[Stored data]
* * *
(* ===== verification/Validator.v ===== *)
(** * The metadata validator

    Models [MetadataValidator] of [src/src/metadata_validator.cpp]: the chain
    of checks of [validateMetadata], each of which writes flags, the error
    message of the first check that fails, and the quality score of a result
    that passed.  SHA-1 is a parameter. *)

From S2P Require Import Prelude Numeric HashFormat Cli.

Record ValidationResult := mk_ValidationResult {
  is_valid : bool;
  error_message : string;
  validation_details : string;
  quality_score : double;
  validation_flags : gmap string string;
}.
#[export] Instance eta_ValidationResult : Eta ValidationResult :=
  λ r, mk_ValidationResult (is_valid r) (error_message r) (validation_details r) (quality_score r) (validation_flags r).

Definition new_ValidationResult : ValidationResult := mk_ValidationResult false "" "" (double_of_int 0) ∅.

(** The member of the configuration the checks read. *)
Record ValidationConfig := mk_ValidationConfig { max_metadata_size : Z }.
Definition default_ValidationConfig : ValidationConfig := mk_ValidationConfig (10 * 1024 * 1024).

(** [metadata.find(field) != npos] *)
Definition has_field (field metadata : string) : bool := contains_text (chars field) (chars metadata).

Definition metadata_size (metadata : string) : Z := Z.of_nat (String.length metadata).

Abbreviation flag k v r := (r <| validation_flags ::= <[k := v]> |>) (only parsing).

Section Checks.
Context (sha1 : list ascii → list ascii).
Implicit Types (config : ValidationConfig) (metadata : string) (r : ValidationResult).

(** A check answers and leaves the result it has written to. *)
Definition validateMetadataSize config metadata r : bool * ValidationResult :=
  let size := metadata_size metadata in
  if (max_metadata_size config <? size)%Z then
    (false, flag "max_size" (to_string (max_metadata_size config))
             (flag "actual_size" (to_string size)
             (flag "size_exceeded" "true" (r <| error_message := "Metadata size exceeds maximum allowed size" |>))))
  else if (size <? 100)%Z then
    (false, flag "actual_size" (to_string size)
             (flag "size_too_small" "true" (r <| error_message := "Metadata size is too small" |>)))
  else (true, flag "actual_size" (to_string size) (flag "size_valid" "true" r)).

Definition calculateSHA1 (data : string) : string := of_chars (mjoin (hex_byte <$> sha1 (chars data))).

Definition validateInfoHash metadata r : bool * ValidationResult :=
  let calculated_hash := calculateSHA1 metadata in
  if decide (calculated_hash = "") then
    (false, flag "hash_calculation_failed" "true" (r <| error_message := "Failed to calculate metadata hash" |>))
  else (true, flag "hash_valid" "true" (flag "info_hash" calculated_hash r)).

Definition validatePieces metadata r : bool * ValidationResult :=
  if has_field "pieces" metadata then (true, flag "pieces_present" "true" r)
  else (false, flag "pieces_missing" "true"
                 (r <| error_message := "Metadata does not contain pieces information" |>)).

Definition required_fields : list string := ["name"; "length"; "piece length"; "pieces"].

Definition validateInfoDictionary metadata r : bool * ValidationResult :=
  match find (λ field, negb (has_field field metadata)) required_fields with
  | Some field => (false, flag "missing_field" field (r <| error_message := "Missing required field: " +:+ field |>))
  | None => (true, flag "info_dictionary_valid" "true" r)
  end.

Definition validateFileStructure metadata r : bool * ValidationResult :=
  if has_field "files" metadata then
    (true, flag "file_structure_valid" "true" (flag "torrent_type" "multi_file" r))
  else if has_field "length" metadata then
    (true, flag "file_structure_valid" "true" (flag "torrent_type" "single_file" r))
  else (false, flag "file_structure_invalid" "true"
                 (r <| error_message := "Invalid file structure - neither single nor multi-file" |>)).

Definition score_flags : list string :=
  ["size_valid"; "hash_valid"; "pieces_present"; "info_dictionary_valid"; "file_structure_valid"].

Definition calculateQualityScore r : double :=
  let score := double_of_int 0 in
  let score := if is_valid r then double_add score (double_lit 5 10) else score in
  let score := foldl (λ score k, match validation_flags r !! k with
                                 | Some _ => double_add score (double_lit 1 10) | None => score end) score score_flags in
  double_min score (double_of_int 1).

Definition validateMetadata config metadata : ValidationResult :=
  let r := new_ValidationResult in
  if decide (metadata = "") then r <| error_message := "Metadata is empty" |>
  else
    let '(ok, r) := validateMetadataSize config metadata r in
    if negb ok then r else
    let '(ok, r) := validateInfoHash metadata r in
    if negb ok then r else
    let '(ok, r) := validatePieces metadata r in
    if negb ok then r else
    let '(ok, r) := validateInfoDictionary metadata r in
    if negb ok then r else
    let '(ok, r) := validateFileStructure metadata r in
    if negb ok then r else
    let r := r <| is_valid := true |> in
    r <| quality_score := calculateQualityScore r |>.
End Checks.

(** ** Fields that contain fields *)

(** What contains a text contains the texts inside it. *)
Lemma has_field_trans f g metadata : contains_text (chars f) (chars g) = true →
  has_field g metadata = true → has_field f metadata = true.
Proof.
  unfold has_field. rewrite !contains_text_app. intros (k1 & k2 & Hg) (l1 & l2 & Hm).
  rewrite Hg in Hm. exists (l1 ++ k1), (k2 ++ l2). by rewrite Hm, <-!app_assoc.
Qed.

(** ** What a valid result means *)

(** The sum of one half and five tenths, added one by one in binary: the
    largest number below one, [1 - 2^-53]. *)
Definition full_score : double := SpecFloat.S754_finite false 9007199254740991 (-53).

(** The reference: three searches and two comparisons. *)
Definition acceptable (config : ValidationConfig) (metadata : string) : bool :=
  (100 <=? metadata_size metadata)%Z && (metadata_size metadata <=? max_metadata_size config)%Z
  && has_field "name" metadata && has_field "piece length" metadata && has_field "pieces" metadata.

Lemma hex_bytes_nonempty l : l ≠ [] → of_chars (mjoin (hex_byte <$> l)) ≠ "".
Proof. destruct l as [|c l]; [done|]. intros _. by unfold hex_byte. Qed.

Lemma find_missing metadata : has_field "pieces" metadata = true →
  find (λ field, negb (has_field field metadata)) required_fields = None
  ↔ has_field "name" metadata = true ∧ has_field "piece length" metadata = true.
Proof.
  intros Hp. unfold required_fields. simpl. rewrite Hp.
  destruct (has_field "piece length" metadata) eqn:Hl.
  - rewrite (has_field_trans "length" "piece length" metadata eq_refl Hl). simpl.
    by destruct (has_field "name" metadata); simpl; split; intros; destruct_and?.
  - destruct (has_field "name" metadata), (has_field "length" metadata); simpl; split; intros; destruct_and?; done.
Qed.

Lemma all_flags_score (flags : gmap string string) ks x : Forall (λ k, is_Some (flags !! k)) ks →
  foldl (λ score k, match flags !! k with Some _ => double_add score (double_lit 1 10) | None => score end) x ks
  = foldl (λ score _, double_add score (double_lit 1 10)) x ks.
Proof. intros Hf. revert x. induction Hf as [|k ks [v Hk] _ IH]; intros x; [done|]. cbn [foldl]. rewrite Hk. apply IH. Qed.

Lemma score_full r : is_valid r = true → Forall (λ k, is_Some (validation_flags r !! k)) score_flags →
  calculateQualityScore r = full_score.
Proof.
  intros Hv Hf. unfold calculateQualityScore. rewrite Hv, (all_flags_score _ _ _ Hf). vm_compute. reflexivity.
Qed.

Ltac solve_flag :=
  repeat (rewrite lookup_insert_eq || rewrite lookup_insert_ne by discriminate); first [reflexivity | by eexists].

Section Theorems.
Context (sha1 : list ascii → list ascii) (sha1_length : ∀ d, length (sha1 d) = 20).

Lemma validateInfoHash_passes metadata r : (validateInfoHash sha1 metadata r).1 = true.
Proof using sha1_length.
  unfold validateInfoHash. rewrite decide_False; [done|]. apply hex_bytes_nonempty. intros H.
  pose proof (sha1_length (chars metadata)) as Hl. by rewrite H in Hl.
Qed.

(** The chain, with the outcome of every check spelled out. *)
Lemma validate_cases config metadata :
  let r := validateMetadata sha1 config metadata in
  (is_valid r = true ∧ acceptable config metadata = true ∧ error_message r = ""
   ∧ Forall (λ k, is_Some (validation_flags r !! k)) score_flags ∧ quality_score r = full_score
   ∧ validation_flags r !! "torrent_type" = Some (if has_field "files" metadata then "multi_file" else "single_file"))
  ∨ (is_valid r = false ∧ acceptable config metadata = false ∧ error_message r ≠ "" ∧ quality_score r = double_of_int 0).
Proof using sha1_length.
  cbv zeta. unfold validateMetadata, acceptable. case_decide as He; [right; by subst|].
  unfold validateMetadataSize. set (size := metadata_size metadata).
  destruct (Z.ltb_spec (max_metadata_size config) size).
  { right. simpl. rewrite (proj2 (Z.leb_gt size (max_metadata_size config))) by done. by rewrite andb_false_r. }
  destruct (Z.ltb_spec size 100).
  { right. simpl. by rewrite (proj2 (Z.leb_gt 100 size)). }
  rewrite (proj2 (Z.leb_le 100 size)), (proj2 (Z.leb_le size (max_metadata_size config))) by done. simpl negb. cbv iota.
  match goal with |- context [validateInfoHash sha1 metadata ?r] => pose proof (validateInfoHash_passes metadata r) as Hh end.
  unfold validateInfoHash in *. case_decide as Hc; [done|]. clear Hh. simpl negb. cbv iota.
  unfold validatePieces. destruct (has_field "pieces" metadata) eqn:Hp; [|right; simpl; by rewrite andb_false_r].
  simpl negb. cbv iota. unfold validateInfoDictionary. pose proof (find_missing metadata Hp) as Hf.
  destruct (find _ required_fields) as [field|] eqn:Hfind.
  { right. simpl. split; [done|]. split; [|done].
    destruct (has_field "name" metadata), (has_field "piece length" metadata); try done.
    exfalso. by discriminate (proj2 Hf (conj eq_refl eq_refl)). }
  destruct (proj1 Hf eq_refl) as [-> Hl]. rewrite Hl. simpl negb. cbv iota. left.
  unfold validateFileStructure. rewrite (has_field_trans "length" "piece length" metadata eq_refl Hl).
  destruct (has_field "files" metadata); simpl negb; cbv iota.
  all: split; [reflexivity|]; split; [reflexivity|]; split; [reflexivity|].
  all: match goal with |- ?P ∧ _ => assert (Hflags : P) by (repeat constructor; cbn [validation_flags set_field]; solve_flag) end.
  all: split; [exact Hflags|]; split; [|cbn [validation_flags set_field]; solve_flag].
  all: cbn [quality_score set_field]; apply score_full; [reflexivity|exact Hflags].
Qed.

(** C34: The validator accepts exactly the metadata of at least a hundred bytes
    and at most the configured size in which the texts "name", "piece length"
    and "pieces" occur somewhere: its other searches, for "length" and for the
    file structure, and the hash can never fail after those. *)
Theorem validate_accepts config metadata :
  is_valid (validateMetadata sha1 config metadata) = acceptable config metadata.
Proof using sha1_length.
  destruct (validate_cases config metadata) as [(Hv & Ha & _)|(Hv & Ha & _)]; rewrite Hv, Ha; reflexivity.
Qed.

(** A result is either valid, without a message and with one fixed score
    just below one, whatever the metadata, or invalid, with the message of the
    first check that failed and the score zero. *)
Theorem validate_result config metadata :
  let r := validateMetadata sha1 config metadata in
  if is_valid r
  then error_message r = "" ∧ quality_score r = full_score ∧ double_lt full_score (double_of_int 1) = true
       ∧ validation_flags r !! "torrent_type"
         = Some (if has_field "files" metadata then "multi_file" else "single_file")
  else error_message r ≠ "" ∧ quality_score r = double_of_int 0.
Proof using sha1_length.
  cbv zeta. destruct (validate_cases config metadata) as [(Hv & _ & He & _ & Hs & Hf)|(Hv & _ & He & Hs)]; rewrite Hv.
  - split; [exact He|]. split; [exact Hs|]. split; [vm_compute; reflexivity|exact Hf].
  - split; [exact He|exact Hs].
Qed.
End Theorems.

(** ** Witnesses *)

Definition twenty_bytes (d : list ascii) : list ascii := replicate 20 (byte_of (sumZ byte_val d)).
Lemma twenty_bytes_length d : length (twenty_bytes d) = 20.
Proof. apply length_replicate. Qed.

Definition sample_metadata : string :=
  "d6:lengthi1024e4:name8:file.txt12:piece lengthi16384e6:pieces20:01234567890123456789e" +:+
  "8:encodingxxxxxxxxxxxxxxxxxxxxxxxxxxx".

Lemma validate_accepts_witness :
  is_valid (validateMetadata twenty_bytes default_ValidationConfig sample_metadata) = true
  ∧ is_valid (validateMetadata twenty_bytes default_ValidationConfig "d4:name") = false.
Proof.
  split.
  - rewrite (validate_accepts twenty_bytes twenty_bytes_length default_ValidationConfig sample_metadata).
    vm_compute. reflexivity.
  - rewrite (validate_accepts twenty_bytes twenty_bytes_length default_ValidationConfig "d4:name").
    vm_compute. reflexivity.
Defined.

Lemma validate_result_witness :
  error_message (validateMetadata twenty_bytes default_ValidationConfig sample_metadata) = "".
Proof.
  pose proof (validate_result twenty_bytes twenty_bytes_length default_ValidationConfig sample_metadata) as H.
  cbv zeta in H.
  assert (Hv : is_valid (validateMetadata twenty_bytes default_ValidationConfig sample_metadata) = true)
    by (vm_compute; reflexivity).
  rewrite Hv in H. exact (proj1 H).
Defined.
* * *
Try it =>
Each line of the records above, from the first through the one containing "a parameter. *)", is to be retyped exactly; no other line belongs.

Reply to the exercise =>
(* ===== verification/Validator.v ===== *)
(** * The metadata validator

    Models [MetadataValidator] of [src/src/metadata_validator.cpp]: the chain
    of checks of [validateMetadata], each of which writes flags, the error
    message of the first check that fails, and the quality score of a result
    that passed.  SHA-1 is a parameter. *)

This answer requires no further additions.